* **Task brief**: The lines below that include the word "None" are to be reported.

Saved data entries

-- Opening Marker --

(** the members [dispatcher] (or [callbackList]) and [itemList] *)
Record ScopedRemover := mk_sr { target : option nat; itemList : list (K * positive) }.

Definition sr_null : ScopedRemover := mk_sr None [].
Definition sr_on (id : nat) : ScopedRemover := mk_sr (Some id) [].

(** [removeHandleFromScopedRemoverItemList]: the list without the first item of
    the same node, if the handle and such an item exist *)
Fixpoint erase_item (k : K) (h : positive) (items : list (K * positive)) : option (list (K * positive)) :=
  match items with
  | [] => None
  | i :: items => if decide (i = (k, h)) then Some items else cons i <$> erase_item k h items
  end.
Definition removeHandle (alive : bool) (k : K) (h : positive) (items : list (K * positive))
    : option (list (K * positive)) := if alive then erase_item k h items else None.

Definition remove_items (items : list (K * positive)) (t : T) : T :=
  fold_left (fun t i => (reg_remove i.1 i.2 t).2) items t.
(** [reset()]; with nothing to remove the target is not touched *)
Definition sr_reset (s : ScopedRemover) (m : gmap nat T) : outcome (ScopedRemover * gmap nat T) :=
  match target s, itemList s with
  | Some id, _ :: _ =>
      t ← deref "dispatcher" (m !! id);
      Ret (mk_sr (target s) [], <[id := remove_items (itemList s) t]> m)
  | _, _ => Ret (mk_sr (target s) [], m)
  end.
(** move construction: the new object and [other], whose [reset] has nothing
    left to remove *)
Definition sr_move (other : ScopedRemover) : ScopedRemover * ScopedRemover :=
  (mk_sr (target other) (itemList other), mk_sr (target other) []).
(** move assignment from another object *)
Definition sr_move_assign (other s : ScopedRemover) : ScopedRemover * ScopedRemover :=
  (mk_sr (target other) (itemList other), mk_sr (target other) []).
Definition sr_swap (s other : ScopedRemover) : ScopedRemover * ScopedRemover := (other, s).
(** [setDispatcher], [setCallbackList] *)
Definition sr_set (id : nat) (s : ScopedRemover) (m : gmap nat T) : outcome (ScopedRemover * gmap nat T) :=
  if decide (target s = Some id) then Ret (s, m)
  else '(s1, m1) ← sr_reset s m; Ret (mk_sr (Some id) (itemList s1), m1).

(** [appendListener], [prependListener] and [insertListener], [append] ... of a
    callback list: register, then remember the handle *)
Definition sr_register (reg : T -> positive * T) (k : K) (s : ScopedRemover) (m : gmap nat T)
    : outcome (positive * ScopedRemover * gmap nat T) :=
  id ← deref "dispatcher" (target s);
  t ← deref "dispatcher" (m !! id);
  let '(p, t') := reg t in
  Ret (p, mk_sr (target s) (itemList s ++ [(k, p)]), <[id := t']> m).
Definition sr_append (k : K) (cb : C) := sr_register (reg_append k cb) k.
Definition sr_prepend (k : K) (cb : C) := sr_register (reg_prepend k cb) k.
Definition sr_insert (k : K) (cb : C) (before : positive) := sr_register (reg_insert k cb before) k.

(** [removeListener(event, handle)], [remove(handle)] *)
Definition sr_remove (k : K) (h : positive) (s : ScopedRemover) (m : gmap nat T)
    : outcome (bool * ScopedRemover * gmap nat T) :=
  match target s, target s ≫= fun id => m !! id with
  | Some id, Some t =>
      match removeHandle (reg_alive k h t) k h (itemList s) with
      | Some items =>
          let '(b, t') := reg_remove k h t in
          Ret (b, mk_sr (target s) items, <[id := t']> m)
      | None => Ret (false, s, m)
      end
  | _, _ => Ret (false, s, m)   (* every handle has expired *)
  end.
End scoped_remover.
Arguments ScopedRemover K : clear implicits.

-- Closing Marker --

* **Written answer**:
Definition sr_null : ScopedRemover := mk_sr None [].
  | [] => None
    : option (list (K * positive)) := if alive then erase_item k h items else None.
      | None => Ret (false, s, m)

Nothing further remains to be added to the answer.